Like many of us, I’ve had scurrilous rumours spread about me while working in parlours. “Not giving clients sex”, “giving extras for free”, “giving bareback”... the full spectrum. I didn’t bat an eyelid after the first time; the boss knew it was bs, and next week it would be some other girl in the line of fire. No biggie.
But there was one occaision when I was outright bullied, though perhaps I had it coming
.
You see, where I worked there was an ex-couple. He was security, she was a wg. He, I, and our coterie would banter away the evenings. Long story short, I ended up havig a very short-lived fling with him. This was ´verboten’ of course, since we both still worked at the place. But it was over practically as soon as it began.
She and I were on friendly terms, in an impersonal way. I learned a lot about bdsm amd role-play from that girl, for which I am still grateful. So...I tookit into my head to tell her that I had shagged her ex
. Not my smartest moment.

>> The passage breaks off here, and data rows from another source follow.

Lemma grow_spec fuel needed src dtype c answers ad : sc_ok c -> sc_all_data c = Some ad ->
  (needed - sc_max_seq_len c <= fuel)%nat ->
  let '(ok, c', answers') := grow fuel needed src dtype c answers in
  sc_ok c' /\ sc_view c' = sc_view c /\ sc_current_seq_len c' = sc_current_seq_len c /\ sc_start c' = sc_start c /\
  sc_keep c' = sc_keep c /\ sc_grow_by c' = sc_grow_by c /\ (exists ad', sc_all_data c' = Some ad' /\ t_dtype ad' = t_dtype ad) /\
  (sc_max_seq_len c <= sc_max_seq_len c' <= grown_buffer fuel (sc_keep c) (sc_grow_by c) needed (sc_max_seq_len c))%nat /\
  (ok = true -> (needed <= sc_max_seq_len c')%nat /\
    sc_max_seq_len c' = grown_buffer fuel (sc_keep c) (sc_grow_by c) needed (sc_max_seq_len c)).
Proof.
  revert c answers ad. induction fuel as [|fuel IH]; intros c answers ad Hok Ed Hf; cbn [grow grown_buffer].
  - rewrite (proj2 (Nat.leb_le _ _)) by lia. split_and!; try (done || lia); eauto.
  - destruct (Nat.leb_spec needed (sc_max_seq_len c)) as [Hle|Hlt]; [split_and!; try (done || lia); eauto|].
    rewrite Ed. set (step := growth_step _ _ _ _).
    assert (Hstep : (1 <= step)%nat) by (apply growth_step_pos; [apply Hok|done]).
    set (c1 := sc_with c _ _ _ _).
    assert (Hmono : forall b, (b <= grown_buffer fuel (sc_keep c) (sc_grow_by c) needed b)%nat).
    { clear. induction fuel; intros b; cbn; destruct (needed <=? b)%nat; try lia. specialize (IHfuel (b + growth_step (sc_keep c) (sc_grow_by c) b needed)%nat). lia. }
    assert (Hfail : sc_ok c /\ sc_view c = sc_view c /\ sc_current_seq_len c = sc_current_seq_len c /\ sc_start c = sc_start c /\
      sc_keep c = sc_keep c /\ sc_grow_by c = sc_grow_by c /\ (exists ad', sc_all_data c = Some ad' /\ t_dtype ad' = t_dtype ad) /\
      (sc_max_seq_len c <= sc_max_seq_len c <= grown_buffer fuel (sc_keep c) (sc_grow_by c) needed (sc_max_seq_len c + step))%nat).
    { specialize (Hmono (sc_max_seq_len c + step)%nat). split_and!; try done; [eauto|lia]. }
    destruct (ask answers) as [[|] answers1]; [|split_and!; try apply Hfail; done].
    destruct (ask answers1) as [[|] answers2]; [|split_and!; try apply Hfail; done].
    destruct Hok as [Hg Hs Hb]. rewrite Ed in Hb. destruct Hb as [Hl Hh].
    assert (Hok1 : sc_ok c1).
    { split; unfold c1, sc_with, sc_held in *; cbn; [done|lia|]. unfold t_len, cat in *. cbn. rewrite length_app, length_replicate. lia. }
    specialize (IH c1 answers2 (cat ad (zeros_like src dtype step)) Hok1 eq_refl).
    destruct (grow fuel needed src dtype c1 answers2) as [[ok c'] answers'].
    destruct IH as (? & Hv & ? & ? & ? & ? & (ad' & Ea & Et) & [Hm1 Hm2] & Hfin); [unfold c1; cbn; lia|].
    unfold c1 in *. cbn in *. split_and!; try done; [|exists ad'; by rewrite Et|lia].
    rewrite Hv. unfold sc_view, sc_held. cbn. rewrite Ed. unfold sc_held, t_len in *.
    rewrite take_app_le by lia. done.
Qed.
Lemma grow_store fuel needed src dtype c answers :
  sc_store_dtype (grow fuel needed src dtype c answers).1.2 = sc_store_dtype c.
Proof.
  revert c answers. induction fuel as [|fuel IH]; intros c answers; cbn; destruct (needed <=? sc_max_seq_len c)%nat; try done.
  destruct (sc_all_data c); [|done]. destruct (ask answers) as [[|] a1]; [|done]. destruct (ask a1) as [[|] a2]; [|done].
  by rewrite IH.
Qed.
(* ===== verification/LayerCache.v ===== *)
(** * What a layer's cache answers with

    [layer_at]: what it is for a [LayerKv] to stand for rows of keys and values - each
    side holds the end of them, from one position, a windowed one never less than its
    window; the f16 mirror an opening of them, rounded.  [layer_run]: the histories a
    cache goes through - appends, failed ones put back where they began or started over,
    cuts that [can_truncate_to] allows, resets, mirror catch-ups, the conforming every
    append begins with, being told its window - every one of which keeps it so.  An
    append that fails on a windowed layer after its keys have slid or grown and before
    its values have is outside [layer_run]: it parts the two sides, as the theorem on it
    says. *)
From S2P Require Import Prelude SeqCache.
#[local] Open Scope Z_scope.

Section layer_at.
Context `{Candle}.
(** Are the two buffers of one size even where nothing is ever let go of? *)
Context {strict : bool}.
Context (windowed mirror_is_lazy : bool) (wants_shadow : Tensor -> bool).
Context (w : option nat) (widest : nat).

Abbreviation lk_append' := (lk_append mirror_is_lazy wants_shadow).
Abbreviation stored c t := (t_rows (to_dtype (default (t_dtype t) (sc_dtype c)) t)).

(** ** The invariant *)

Definition rounded (rows : list Row) : list Row := to_row_dtype F16 <$> rows.

(** One side of the mirror holds the opening of the history, rounded. *)
Record mirrors (sh : SeqCache) (hist : list Row) : Prop := {
  mi_ok : sc_ok sh;
  mi_start : sc_start sh = 0%nat;
  mi_keep : sc_keep sh = None;
  mi_le : (sc_current_seq_len sh <= length hist)%nat;
  mi_store : sc_store_dtype sh = None;
  mi_dtype : sc_dtype sh = None \/ sc_dtype sh = Some F16;
  mi_view : sc_view sh = rounded (take (sc_current_seq_len sh) hist) }.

Little did I know, he had started hanging with her again, while he was seeing me. I must add, this ass was 10 years older than her and 20 years older than me. This was related to some personal arguments they had when together, about age etc, which it is not my business to tell.
She told the whole damn brothel. I only got lucky because of my youth, which saved me from being fired.

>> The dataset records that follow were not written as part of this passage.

Lemma release_spec idle now keep st freed st' : store_keyed st ->
  release_finished_conversations idle now keep st = (freed, st') ->
  caches st' = filter (fun ke : bytes * KvCacheEntry => conversation_has_ended ke.1 ke.2 idle now keep = false) (caches st) /\
  external_reserved st' = external_reserved st /\ external_evictor st' = external_evictor st /\
  (forall r, has_cache st r -> ~ has_cache st' r -> unbooked st' r) /\
  (forall r, has_cache st' r \/ ~ has_cache st r -> booked st' r = booked st r).
Proof.
  intros Hk [= <- <-]. set (kept := filter _ (caches st)). set (over := filter _ (map_to_list (caches st))).
  assert (Hk' : store_keyed (with_caches kept st)) by (intros k e [? _]%map_lookup_filter_Some; by apply (Hk k e)).
  assert (Hfree : Forall nul_free (remove_dups (map (fun ke : bytes * KvCacheEntry => request_of_key ke.1) over))).
  { apply list.Forall_forall. intros r Hr. apply elem_of_remove_dups, list_elem_of_fmap in Hr as ([k e] & -> & [_ Hin]%list_elem_of_filter).
    apply request_of_key_free. apply elem_of_map_to_list in Hin. by apply (Hk k e). }
  destruct (forget_fold _ _ Hk' Hfree) as (Ec & -> & -> & Hg & Hb). rewrite Ec. split_and!; try done.
  - intros r (k & e & Hl & Hr) Hn. apply Hg.
    + apply elem_of_remove_dups, list_elem_of_fmap. exists (k, e). split; [done|]. apply list_elem_of_filter.
      split; [|by apply elem_of_map_to_list]. cbn. destruct (conversation_has_ended k e idle now keep) eqn:Ee; [done|].
      destruct Hn. exists k, e. rewrite Ec. split; [by apply map_lookup_filter_Some|done].
    + intros (k' & e' & Hl' & Hr'). apply Hn. exists k', e'. by rewrite Ec.
  - intros r Hr. apply Hb. destruct Hr as [(k & e & Hl & Hr)|Hr].
    + left. exists k, e. rewrite Ec in Hl. done.
    + right. intros Hin. apply Hr. apply elem_of_remove_dups, list_elem_of_fmap in Hin as ([k e] & -> & [_ Hin]%list_elem_of_filter).
      exists k, e. by apply elem_of_map_to_list in Hin.
Qed.
(* ===== verification/PrefixSnapshot.v ===== *)
(** * Saved prompts: taking, narrowing and restoring one

    [KvSnapshot] and the functions of [src/inference/split/prefix_cache.rs] that make one
    from a request's caches ([snapshot_at]), cut one to a shorter prompt
    ([narrow_snapshot]) and seed another request's caches from one
    ([hydrate_request_from_snapshot]), with what a snapshot costs and where it is kept.

    A tensor is its rows along the sequence, as in [SeqCache]; moving one between
    devices changes where it is and nothing else, or fails.  Which device a recurrent
    layer's state is on is an argument, by layer.  A call of candle that can fail asks
    [answers], as in [SeqCache]. *)
From S2P Require Import Prelude Bytes SeqCache LayerCache RecurrentState KvBudget KvStore.
#[local] Open Scope Z_scope.

(** What else is used of candle: the processor's memory is a device. *)
Class Devices `{Candle} : Type := { cpu : Device; is_cpu : Device -> bool }.

Inductive SnapshotHome : Type := BesideLive | HostRam.
#[global] Instance snapshot_home_eq_dec : EqDecision SnapshotHome.
Proof. solve_decision. Defined.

A week or so after, she and her friend and I were all sat down in the garden. I was complainibg to our NEW security about some of the other rumours (because when one thing comes out, you are suddenly the focus of every nasty thought in the house). Her friend SNAPPED. Yelling at me about how everything was true, I was a “filthy slag”, whilst jabbing her finger right up in my face. The ex was cheerleading all the way, “you tell her!” . I snapped right back, smashed a mug on the patio (not my proudest moment) and stormed inside.
A week after that we all kissed and made up. Feelings were high and understandably so. I didn’t hold a grudge, and I still temember what those women taught me with gratitude. But I sure am glad to be working indie again!!!